Toco toucans are canopy frugivores whose diet is composed mainly of fruits, but they are considered to be an opportunistic feeder. They also occasionally feed on various types of insects and eggs of other birds, including those of endangered hyacinth macaws (Anodorhynchus hyacinthinus). Their broad geographical range of habitats is due in part to their foraging behavior and their diet of briefly-available fruits. The food sources include the fruits from trees such as genipapo (Genipa americana), agarrapolo (Ficus luschnathiana), ambay pumpwood (Cecropia pachystachya).

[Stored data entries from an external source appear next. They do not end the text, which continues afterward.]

(** [RecordNotificationQueued]. *)
Lemma does_notified src au db :
  is_Some (t_orders db !! Event_OrderID src) ->
  map_Forall (fun k v => plain k && plain v = true) (Audit_Details au) ->
  exists ntf arow, ntf_status ntf = "queued" /\
    does (PgStore_RecordNotificationQueued env src au) db tt
      (set_audit_logs (t_audit_logs db ++ [arow])
         (set_notification_events (<[Event_MessageID src := ntf]> (t_notification_events db)) db)).
Proof using All.
  intros [r Hr] Hd.
  set (ntf := match t_notification_events db !! Event_MessageID src with
              | None => mkNotificationRow (Event_OrderID src) (Event_MerchantID src)
                          (Event_EventType src) "email" "queued" (Event_CorrelationID src)
                          (timestamptz (Audit_CreatedAt au))
              | Some old => mkNotificationRow (ntf_order_id old) (ntf_merchant_id old)
                              (ntf_source_event_type old) (ntf_channel old) "queued"
                              (Event_CorrelationID src) (timestamptz (Audit_CreatedAt au))
              end).
  destruct (does_audit env Hrel au
              (set_notification_events (<[Event_MessageID src := ntf]> (t_notification_events db)) db) Hd)
    as [arow Ha].
  exists ntf, arow. split; [unfold ntf; by case_match|]. eapply does_transaction; [done|].
  eapply does_bind; [apply does_get_order; [done|]; unfold stored_order; by rewrite Hr|].
  eapply does_bind; [|eapply does_bind; [exact Ha|apply does_ret]].
  apply does_annotate, does_call; [done|]. unfold upsert_notification. by rewrite Hr, bool_decide_true.
Qed.

(** [RecordInboxMessage] of a message not seen before. *)
Lemma does_inbox consumer ev db :
  t_inbox_messages db !! (consumer, Event_MessageID ev) = None ->
  does (PgStore_RecordInboxMessage env consumer ev) db true
    (set_inbox_messages (<[(consumer, Event_MessageID ev) := Event_CorrelationID ev]>
                           (t_inbox_messages db)) db).
Proof using Hrel.
  intros Hn. eapply (does_bind _ _ _ 1); [|apply (does_ret true)].
  apply does_annotate, does_call; [done|]. unfold insert_inbox_row. by rewrite Hn.
Qed.

End Operations.

(** ** A single event in the outbox *)

(** Every earlier event is published, and [row] waits unclaimed. *)
Record waiting (db : Database) (old : list OutboxRow) (row : OutboxRow) : Prop := {
  wt_rows : t_outbox_events db = old ++ [row];
  wt_old : Forall (fun r => row_pending r = false) old;
  wt_new : out_message_id row ∉ map out_message_id old;
  wt_pending : out_published_at row = None;
  wt_unclaimed : out_claimed_until row = None
}.
(** The next identifier was drawn and given to an event; meanwhile a message
    that is in the store was recorded. *)
Lemma fresh_next k outbox inbox b row rows consumer id corr :
  fresh_ids k outbox inbox -> he_entropy henv k = Some b -> out_message_id row = message_id b ->
  map out_message_id rows = map out_message_id (outbox ++ [row]) ->
  id ∈ map out_message_id outbox ->
  fresh_ids (Datatypes.S k) rows (<[(consumer, id) := corr]> inbox).
Proof using Type.
  intros [Hd Hu] Hb Hrow Hrows Hid. split.
  - intros i Hi. destruct (Hd i) as (bi & Hbi & Hn & Hin); [lia|]. exists bi. split_and!; [done|..].
    + rewrite Hrows, map_app, elem_of_app. intros [H|H]; [done|].
      apply list_elem_of_singleton in H. rewrite Hrow in H. apply message_id_inj in H as ->.
      enough (i = k) by lia. eapply Hu; eauto with lia.
    + intros c. rewrite lookup_insert_ne; [apply Hin|]. intros [= _ ->]. done.
  - intros i j b' Hi Hj. apply Hu; lia.
Qed.

(** The event that continues another. *)
Definition next_event (e : OutboxEvent) (ty b : string) (now : Time) : OutboxEvent :=
  mkOutboxEvent (message_id b) ty 0 now "" (Event_MerchantID e) (Event_OrderID e)
    (Event_CorrelationID e) (Event_MessageID e) ∅.

Lemma next_event_run e ty now (w : W) b :
  he_entropy henv (hw_draws w) = Some b ->
  nextEventAt henv deps e ty now w
  = (Ok (next_event e ty b now),
     mkHWorld (hw_store w) (hw_ext w) (hw_ticks w) (Datatypes.S (hw_draws w))).
Proof using Type. intros Hb. unfold nextEventAt, NewID, bind, entropy. simpl. by rewrite Hb. Qed.

(** An event a worker may be given about an order. *)
Record about (id m ty : string) (e : OutboxEvent) : Prop := {
  ab_type : Event_EventType e = ty;
  ab_identity : validateEventIdentity e = None;
  ab_order : Event_OrderID e = id;
  ab_merchant : Event_MerchantID e = m;
  ab_encodable : encodable e
}.

Lemma about_valid id m ty e : about id m ty e -> validateEvent e ty = None.
Proof using Type. intros [Ht Hi _ _ _]. unfold validateEvent. by rewrite Ht, String.eqb_refl. Qed.

Lemma audit_plain id m ty action now e :
  about id m ty e ->
  map_Forall (fun k v => plain k && plain v = true) (Audit_Details (systemAudit e action now)).
Proof using Type.
  intros [_ _ _ _ [Ht _ _]]. rewrite !Forall_cons in Ht. destruct Ht as (T1 & T2 & _).
  simpl. apply map_Forall_insert_2; [by rewrite T1|]. by apply map_Forall_singleton; rewrite T2.
Qed.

The large bills of toco toucans are the main foraging tool that allows the birds to reach into tree holes and to grasp fruits from surrounding branches. Toco toucans are unique in that they does not use their tongue in the process of swallowing food. Instead, they place a piece of fruit between the very end of their beak and lean their head back at an approximately 180 degree angle. This causes the food item to project directly into the pharynx.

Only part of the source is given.